## Task to carry out
Each line below from the one containing "match Byte.of_N (Z.to_N z) with" through the one containing "(** Base-256 digits" is to be given again exactly, and no line outside that span.

## Source data
(** * PPKS: Practical Parallel Key Switch over an elliptic curve

    A shallow embedding of the Go package [ppks] (both copies of the
    library: the plain one and the one that carries the share proofs),
    together with the properties of its specification.

    The embedding follows the Go code statement by statement:
    - a [*big.Int] is a location of a heap of integers; [new(big.Int)]
      allocates, [z.Neg(x)], [z.Mod(x, m)], [z.Add(x, y)] write to [z];
    - a [CurvePoint] is a struct of two such pointers, copied by value;
    - [rand.Reader] is a tape of bytes that [io.ReadFull] consumes;
    - a Go [error] result and a runtime panic are two kinds of outcome;
    - the curve ([elliptic.Curve]) and the digest ([sm3]) are external:
      the curve is an interface with a contract, the digest a function. *)

From Stdlib Require Import ZArith Lia List Permutation.
From Stdlib.Strings Require Import Byte.
From stdpp Require Import base list.
Import ListNotations.

Local Open Scope Z_scope.

(** ** math/big: the byte encodings of integers *)

Definition byte_to_Z (b : byte) : Z := Z.of_N (Byte.to_N b).

Definition byte_of_Z (z : Z) : byte :=
  match Byte.of_N (Z.to_N z) with
  | Some b => b
  | None => x00
  end.

(** [new(big.Int).SetBytes(b)]: [b] read as a big-endian unsigned integer. *)
Definition SetBytes (b : list byte) : Z :=
  fold_left (fun acc x => acc * 256 + byte_to_Z x) b 0.

(** Base-256 digits of a non-negative integer, least significant first. *)
Fixpoint le_digits (fuel : nat) (z : Z) : list byte :=
  match fuel with
  | O => []
  | S f => if z =? 0 then []
           else byte_of_Z (z mod 256) :: le_digits f (z / 256)
  end.

(** [x.Bytes()]: the absolute value of [x], big-endian, without leading
    zero bytes (so [0] is the empty slice). *)
Definition Bytes (z : Z) : list byte :=
  rev (le_digits (S (Z.to_nat (Z.log2 (Z.abs z)))) (Z.abs z)).

(** ** Outcomes, state and the monad of the package *)

(** The errors [io.ReadFull] reports. *)
Inductive error : Type :=
  | EOF
  | ErrUnexpectedEOF.

(** The runtime panics the modelled statements can raise. *)
Inductive panic : Type :=
  | IndexOutOfRange
  | NilDereference
  | DivisionByZero
  | SliceBoundsOutOfRange
  | MakeSliceLenOutOfRange.

Inductive outcome (A : Type) : Type :=
  | Ok (a : A)
  | Err (e : error)
  | Panic (p : panic).
Arguments Ok {A} a.
Arguments Err {A} e.
Arguments Panic {A} p.

(** A [*big.Int].  It points either to a big.Int of the heap or to one of
    the integers that live for the whole process and that no statement of
    the package writes to: the package variable [one] and the fields of
    [curve.Params()]; such a pointer is given by the value it points to. *)
Inductive bigInt : Type :=
  | cell (l : nat)
  | fixed (v : Z).

Record state : Type := State {
  heap : list Z;          (* the big.Int values, by address *)
  tape : list byte        (* what rand.Reader will still deliver *)
}.

Definition M (A : Type) : Type := state -> outcome A * state.

Definition ret {A} (a : A) : M A := fun s => (Ok a, s).

Definition bind {A B} (m : M A) (f : A -> M B) : M B :=
  fun s => match m s with
           | (Ok a, s') => f a s'
           | (Err e, s') => (Err e, s')
           | (Panic p, s') => (Panic p, s')
           end.

Definition raise {A} (e : error) : M A := fun s => (Err e, s).
Definition throw {A} (p : panic) : M A := fun s => (Panic p, s).

Notation "x <- m ;; k" := (bind m (fun x => k))
  (at level 100, m at next level, right associativity).
Notation "m ;;; k" := (bind m (fun _ => k))
  (at level 100, right associativity).

(** *** Heap primitives *)

(** What a pointer points to in a heap. *)
Definition deref (h : list Z) (x : bigInt) : option Z :=
  match x with
  | cell l => h !! l
  | fixed v => Some v
  end.

(** A fresh big.Int holding [v]; the result is its address. *)
Definition alloc (v : Z) : M nat :=
  fun s => (Ok (length (heap s)), State (heap s ++ [v]) (tape s)).

(** Reading through a pointer; a pointer to nothing is a nil dereference. *)
Definition load (x : bigInt) : M Z :=
  fun s => match deref (heap s) x with
           | Some v => (Ok v, s)
           | None => (Panic NilDereference, s)
           end.

(** Writing to the big.Int at address [l]. *)
Definition store (l : nat) (v : Z) : M unit :=
  fun s => if decide (l < length (heap s))%nat
           then (Ok tt, State (<[l := v]> (heap s)) (tape s))
           else (Panic NilDereference, s).

(** *** math/big operations, receiver first as in Go

    The receiver [z] of every call in the package is a big.Int of the
    heap; the call writes to it and returns it. *)

(** [new(big.Int)] *)
Definition new_Int : M nat := alloc 0.

(** [z.Set(x)] *)
Definition Int_Set (z : nat) (x : bigInt) : M nat :=
  v <- load x ;; store z v ;;; ret z.

(** [z.Neg(x)] *)
Definition Int_Neg (z : nat) (x : bigInt) : M nat :=
  v <- load x ;; store z (- v) ;;; ret z.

## Exercise output
  match Byte.of_N (Z.to_N z) with
  | Some b => b
  | None => x00
  end.

(** [new(big.Int).SetBytes(b)]: [b] read as a big-endian unsigned integer. *)
Definition SetBytes (b : list byte) : Z :=
  fold_left (fun acc x => acc * 256 + byte_to_Z x) b 0.

(** Base-256 digits of a non-negative integer, least significant first. *)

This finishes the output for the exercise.